EXERCISE DESCRIPTION:
Only the opening lines of the listing, through the one with "GetKernelParams savgol_filter nanstd", are to be retyped, each exactly as it stands.
[[ PROVIDED DATA, beginning ]]
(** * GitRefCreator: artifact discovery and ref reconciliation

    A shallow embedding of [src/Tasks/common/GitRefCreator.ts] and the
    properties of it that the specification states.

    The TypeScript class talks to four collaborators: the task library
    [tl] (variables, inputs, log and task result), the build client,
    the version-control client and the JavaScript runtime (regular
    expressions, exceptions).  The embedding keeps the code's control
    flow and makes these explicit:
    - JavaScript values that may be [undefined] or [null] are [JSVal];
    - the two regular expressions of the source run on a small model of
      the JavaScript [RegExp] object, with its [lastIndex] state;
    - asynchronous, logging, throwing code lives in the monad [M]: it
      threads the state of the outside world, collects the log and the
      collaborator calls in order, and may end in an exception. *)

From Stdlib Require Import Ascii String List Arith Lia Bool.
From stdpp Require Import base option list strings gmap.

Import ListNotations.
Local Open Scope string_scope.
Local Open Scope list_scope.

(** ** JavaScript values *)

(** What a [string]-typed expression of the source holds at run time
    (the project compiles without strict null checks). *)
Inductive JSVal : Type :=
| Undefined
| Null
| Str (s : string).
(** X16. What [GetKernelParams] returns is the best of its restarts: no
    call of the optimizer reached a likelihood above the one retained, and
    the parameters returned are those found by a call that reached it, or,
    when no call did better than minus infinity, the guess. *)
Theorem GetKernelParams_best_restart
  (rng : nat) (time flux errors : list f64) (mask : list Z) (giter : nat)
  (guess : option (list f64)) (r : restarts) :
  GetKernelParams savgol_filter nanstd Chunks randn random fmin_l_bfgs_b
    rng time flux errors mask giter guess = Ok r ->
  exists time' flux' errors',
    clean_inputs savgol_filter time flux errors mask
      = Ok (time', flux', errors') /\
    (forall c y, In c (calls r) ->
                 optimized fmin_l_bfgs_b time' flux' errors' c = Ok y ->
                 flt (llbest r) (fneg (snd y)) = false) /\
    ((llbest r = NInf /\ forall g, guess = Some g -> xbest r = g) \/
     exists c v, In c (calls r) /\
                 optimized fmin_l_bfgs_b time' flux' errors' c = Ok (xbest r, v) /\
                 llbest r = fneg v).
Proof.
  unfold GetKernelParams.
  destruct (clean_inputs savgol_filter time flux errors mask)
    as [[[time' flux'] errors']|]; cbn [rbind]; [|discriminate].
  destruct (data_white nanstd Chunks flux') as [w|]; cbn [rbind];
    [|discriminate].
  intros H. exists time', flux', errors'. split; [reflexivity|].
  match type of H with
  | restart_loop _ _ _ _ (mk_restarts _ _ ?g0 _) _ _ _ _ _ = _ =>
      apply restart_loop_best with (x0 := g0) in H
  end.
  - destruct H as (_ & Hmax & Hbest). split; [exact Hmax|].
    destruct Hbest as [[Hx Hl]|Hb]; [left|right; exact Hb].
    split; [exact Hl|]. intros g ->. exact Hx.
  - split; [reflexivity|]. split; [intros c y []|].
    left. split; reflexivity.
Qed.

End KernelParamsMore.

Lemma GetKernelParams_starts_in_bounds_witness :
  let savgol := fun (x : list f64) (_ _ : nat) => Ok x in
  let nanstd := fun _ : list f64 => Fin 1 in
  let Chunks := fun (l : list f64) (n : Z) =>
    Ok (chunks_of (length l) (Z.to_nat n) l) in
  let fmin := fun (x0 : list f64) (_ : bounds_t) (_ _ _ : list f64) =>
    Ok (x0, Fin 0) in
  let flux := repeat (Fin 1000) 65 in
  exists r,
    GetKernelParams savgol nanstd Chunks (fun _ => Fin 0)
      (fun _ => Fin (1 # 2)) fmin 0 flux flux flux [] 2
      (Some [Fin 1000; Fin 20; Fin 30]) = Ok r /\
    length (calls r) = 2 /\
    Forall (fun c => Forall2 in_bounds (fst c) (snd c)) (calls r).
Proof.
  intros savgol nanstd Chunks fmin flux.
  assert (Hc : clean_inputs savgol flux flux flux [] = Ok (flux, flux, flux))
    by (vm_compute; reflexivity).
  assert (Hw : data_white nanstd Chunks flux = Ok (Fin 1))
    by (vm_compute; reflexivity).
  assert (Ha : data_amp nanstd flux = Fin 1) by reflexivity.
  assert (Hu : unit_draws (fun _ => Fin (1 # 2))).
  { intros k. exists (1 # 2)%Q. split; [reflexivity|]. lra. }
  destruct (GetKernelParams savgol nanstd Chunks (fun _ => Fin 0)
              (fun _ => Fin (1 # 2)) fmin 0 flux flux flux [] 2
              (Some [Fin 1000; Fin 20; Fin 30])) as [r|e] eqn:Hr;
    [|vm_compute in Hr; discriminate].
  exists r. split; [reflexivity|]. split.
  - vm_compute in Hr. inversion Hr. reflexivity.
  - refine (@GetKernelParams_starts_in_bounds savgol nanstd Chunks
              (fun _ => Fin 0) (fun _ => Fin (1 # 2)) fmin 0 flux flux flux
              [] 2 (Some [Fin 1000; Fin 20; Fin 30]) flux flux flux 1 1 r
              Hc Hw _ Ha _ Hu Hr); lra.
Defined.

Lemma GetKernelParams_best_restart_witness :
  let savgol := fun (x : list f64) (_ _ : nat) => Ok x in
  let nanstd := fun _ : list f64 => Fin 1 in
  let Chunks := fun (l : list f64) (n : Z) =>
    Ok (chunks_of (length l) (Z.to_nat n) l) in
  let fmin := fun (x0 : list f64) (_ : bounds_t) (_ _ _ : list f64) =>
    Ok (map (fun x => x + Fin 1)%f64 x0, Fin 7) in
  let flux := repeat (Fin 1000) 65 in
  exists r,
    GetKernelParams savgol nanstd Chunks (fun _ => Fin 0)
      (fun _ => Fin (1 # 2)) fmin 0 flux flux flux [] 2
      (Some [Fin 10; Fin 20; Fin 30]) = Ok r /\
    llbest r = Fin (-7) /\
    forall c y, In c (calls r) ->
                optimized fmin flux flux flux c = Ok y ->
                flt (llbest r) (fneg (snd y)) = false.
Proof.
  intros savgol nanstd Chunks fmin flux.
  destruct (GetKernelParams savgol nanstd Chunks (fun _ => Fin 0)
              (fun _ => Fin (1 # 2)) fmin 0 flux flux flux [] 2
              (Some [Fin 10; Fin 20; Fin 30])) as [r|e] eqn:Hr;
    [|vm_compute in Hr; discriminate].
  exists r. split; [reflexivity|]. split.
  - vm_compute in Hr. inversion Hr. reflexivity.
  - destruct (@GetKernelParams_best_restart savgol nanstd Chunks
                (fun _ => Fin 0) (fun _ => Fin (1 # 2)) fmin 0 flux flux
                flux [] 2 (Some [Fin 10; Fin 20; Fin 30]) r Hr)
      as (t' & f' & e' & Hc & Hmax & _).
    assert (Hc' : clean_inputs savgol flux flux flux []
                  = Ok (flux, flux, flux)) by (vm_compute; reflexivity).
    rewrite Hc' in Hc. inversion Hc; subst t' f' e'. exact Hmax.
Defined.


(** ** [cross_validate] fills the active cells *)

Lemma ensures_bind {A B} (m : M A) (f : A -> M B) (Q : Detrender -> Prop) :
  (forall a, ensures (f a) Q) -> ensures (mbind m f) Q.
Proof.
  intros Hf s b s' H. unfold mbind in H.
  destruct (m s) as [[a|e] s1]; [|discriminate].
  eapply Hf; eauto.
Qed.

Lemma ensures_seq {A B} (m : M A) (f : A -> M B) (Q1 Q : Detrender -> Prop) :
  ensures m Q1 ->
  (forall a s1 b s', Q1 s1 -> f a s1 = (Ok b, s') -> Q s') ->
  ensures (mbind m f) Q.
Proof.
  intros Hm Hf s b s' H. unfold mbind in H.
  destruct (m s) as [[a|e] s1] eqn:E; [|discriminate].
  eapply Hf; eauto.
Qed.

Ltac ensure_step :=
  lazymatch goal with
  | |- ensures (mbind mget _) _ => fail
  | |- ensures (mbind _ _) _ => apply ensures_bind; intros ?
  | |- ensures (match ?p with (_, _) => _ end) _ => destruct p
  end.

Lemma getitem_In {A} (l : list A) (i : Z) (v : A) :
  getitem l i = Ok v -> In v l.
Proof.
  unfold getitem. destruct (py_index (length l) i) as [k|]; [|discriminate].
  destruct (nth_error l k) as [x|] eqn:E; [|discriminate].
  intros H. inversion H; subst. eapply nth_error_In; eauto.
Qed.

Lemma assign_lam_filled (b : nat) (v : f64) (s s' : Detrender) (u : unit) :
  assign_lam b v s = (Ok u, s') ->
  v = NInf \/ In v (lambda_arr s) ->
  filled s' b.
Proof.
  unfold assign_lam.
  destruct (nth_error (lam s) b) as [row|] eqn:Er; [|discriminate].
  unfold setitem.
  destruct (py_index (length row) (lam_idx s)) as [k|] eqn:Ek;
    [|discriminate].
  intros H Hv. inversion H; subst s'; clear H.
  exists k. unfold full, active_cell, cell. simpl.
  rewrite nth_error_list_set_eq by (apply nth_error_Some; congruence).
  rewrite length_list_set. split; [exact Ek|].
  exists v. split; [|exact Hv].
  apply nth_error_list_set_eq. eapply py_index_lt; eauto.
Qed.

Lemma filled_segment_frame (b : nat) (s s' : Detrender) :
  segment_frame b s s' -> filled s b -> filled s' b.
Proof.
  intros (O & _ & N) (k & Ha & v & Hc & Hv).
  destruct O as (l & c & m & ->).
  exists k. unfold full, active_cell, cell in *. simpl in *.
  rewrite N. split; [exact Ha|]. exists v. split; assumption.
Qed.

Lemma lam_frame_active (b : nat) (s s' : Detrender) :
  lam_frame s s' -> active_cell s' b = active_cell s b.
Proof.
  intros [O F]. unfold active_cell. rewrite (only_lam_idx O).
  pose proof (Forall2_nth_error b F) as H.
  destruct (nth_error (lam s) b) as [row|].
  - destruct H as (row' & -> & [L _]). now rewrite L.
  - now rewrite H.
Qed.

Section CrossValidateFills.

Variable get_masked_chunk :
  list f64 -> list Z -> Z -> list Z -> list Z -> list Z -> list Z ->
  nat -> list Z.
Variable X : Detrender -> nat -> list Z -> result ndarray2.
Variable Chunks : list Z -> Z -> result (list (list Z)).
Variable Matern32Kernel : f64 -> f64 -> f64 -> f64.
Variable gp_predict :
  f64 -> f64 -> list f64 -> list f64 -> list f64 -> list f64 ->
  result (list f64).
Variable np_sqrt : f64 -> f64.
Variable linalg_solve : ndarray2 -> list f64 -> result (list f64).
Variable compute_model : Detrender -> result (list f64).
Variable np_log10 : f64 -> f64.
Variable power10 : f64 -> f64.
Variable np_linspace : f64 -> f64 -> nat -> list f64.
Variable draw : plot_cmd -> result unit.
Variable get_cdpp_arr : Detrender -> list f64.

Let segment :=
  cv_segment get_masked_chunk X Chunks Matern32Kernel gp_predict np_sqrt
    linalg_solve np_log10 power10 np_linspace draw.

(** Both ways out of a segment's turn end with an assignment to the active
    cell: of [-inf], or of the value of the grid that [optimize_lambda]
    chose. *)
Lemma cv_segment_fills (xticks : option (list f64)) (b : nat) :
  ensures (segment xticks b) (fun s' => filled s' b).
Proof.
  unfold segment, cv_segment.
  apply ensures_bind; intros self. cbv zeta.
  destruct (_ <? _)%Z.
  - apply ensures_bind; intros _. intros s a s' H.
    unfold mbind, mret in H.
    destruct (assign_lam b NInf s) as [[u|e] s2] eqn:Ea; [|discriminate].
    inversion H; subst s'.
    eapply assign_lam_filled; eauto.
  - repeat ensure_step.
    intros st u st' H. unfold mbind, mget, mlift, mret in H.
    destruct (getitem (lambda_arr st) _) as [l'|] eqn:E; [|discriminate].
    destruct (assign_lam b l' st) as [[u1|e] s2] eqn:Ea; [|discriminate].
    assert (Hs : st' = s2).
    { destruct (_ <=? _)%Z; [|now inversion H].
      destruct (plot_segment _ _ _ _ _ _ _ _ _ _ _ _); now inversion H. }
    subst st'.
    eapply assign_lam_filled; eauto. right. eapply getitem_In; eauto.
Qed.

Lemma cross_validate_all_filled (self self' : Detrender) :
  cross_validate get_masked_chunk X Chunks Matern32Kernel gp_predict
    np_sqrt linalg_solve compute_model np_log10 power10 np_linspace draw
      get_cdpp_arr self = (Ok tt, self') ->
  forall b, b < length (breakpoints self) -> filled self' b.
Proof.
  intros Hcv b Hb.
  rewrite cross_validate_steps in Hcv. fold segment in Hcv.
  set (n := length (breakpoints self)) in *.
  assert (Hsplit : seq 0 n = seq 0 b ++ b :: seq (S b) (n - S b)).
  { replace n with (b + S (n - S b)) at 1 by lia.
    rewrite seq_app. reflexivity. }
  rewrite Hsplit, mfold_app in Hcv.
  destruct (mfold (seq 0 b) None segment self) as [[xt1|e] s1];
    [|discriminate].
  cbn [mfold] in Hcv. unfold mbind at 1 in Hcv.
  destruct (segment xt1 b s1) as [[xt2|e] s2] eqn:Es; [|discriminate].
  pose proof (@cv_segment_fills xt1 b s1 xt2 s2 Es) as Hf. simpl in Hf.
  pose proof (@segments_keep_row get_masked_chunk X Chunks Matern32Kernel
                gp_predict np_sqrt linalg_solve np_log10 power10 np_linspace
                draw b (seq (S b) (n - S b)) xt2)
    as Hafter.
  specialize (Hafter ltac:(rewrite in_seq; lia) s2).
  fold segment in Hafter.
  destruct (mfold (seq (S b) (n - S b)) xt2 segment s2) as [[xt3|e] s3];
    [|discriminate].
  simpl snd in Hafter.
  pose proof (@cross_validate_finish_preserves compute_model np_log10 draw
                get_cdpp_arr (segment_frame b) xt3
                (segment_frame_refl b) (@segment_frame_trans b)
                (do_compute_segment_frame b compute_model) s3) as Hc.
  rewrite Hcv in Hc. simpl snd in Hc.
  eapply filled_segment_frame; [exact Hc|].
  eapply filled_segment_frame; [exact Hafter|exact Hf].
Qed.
[[ PROVIDED DATA, end ]]
YOUR RESPONSE:
(** * GitRefCreator: artifact discovery and ref reconciliation

    A shallow embedding of [src/Tasks/common/GitRefCreator.ts] and the
    properties of it that the specification states.

    The TypeScript class talks to four collaborators: the task library
    [tl] (variables, inputs, log and task result), the build client,
    the version-control client and the JavaScript runtime (regular
    expressions, exceptions).  The embedding keeps the code's control
    flow and makes these explicit:
    - JavaScript values that may be [undefined] or [null] are [JSVal];
    - the two regular expressions of the source run on a small model of
      the JavaScript [RegExp] object, with its [lastIndex] state;
    - asynchronous, logging, throwing code lives in the monad [M]: it
      threads the state of the outside world, collects the log and the
      collaborator calls in order, and may end in an exception. *)

From Stdlib Require Import Ascii String List Arith Lia Bool.
From stdpp Require Import base option list strings gmap.

Import ListNotations.
Local Open Scope string_scope.
Local Open Scope list_scope.

(** ** JavaScript values *)

(** What a [string]-typed expression of the source holds at run time
    (the project compiles without strict null checks). *)
Inductive JSVal : Type :=
| Undefined
| Null
| Str (s : string).
(** X16. What [GetKernelParams] returns is the best of its restarts: no
    call of the optimizer reached a likelihood above the one retained, and
    the parameters returned are those found by a call that reached it, or,
    when no call did better than minus infinity, the guess. *)
Theorem GetKernelParams_best_restart
  (rng : nat) (time flux errors : list f64) (mask : list Z) (giter : nat)
  (guess : option (list f64)) (r : restarts) :
  GetKernelParams savgol_filter nanstd Chunks randn random fmin_l_bfgs_b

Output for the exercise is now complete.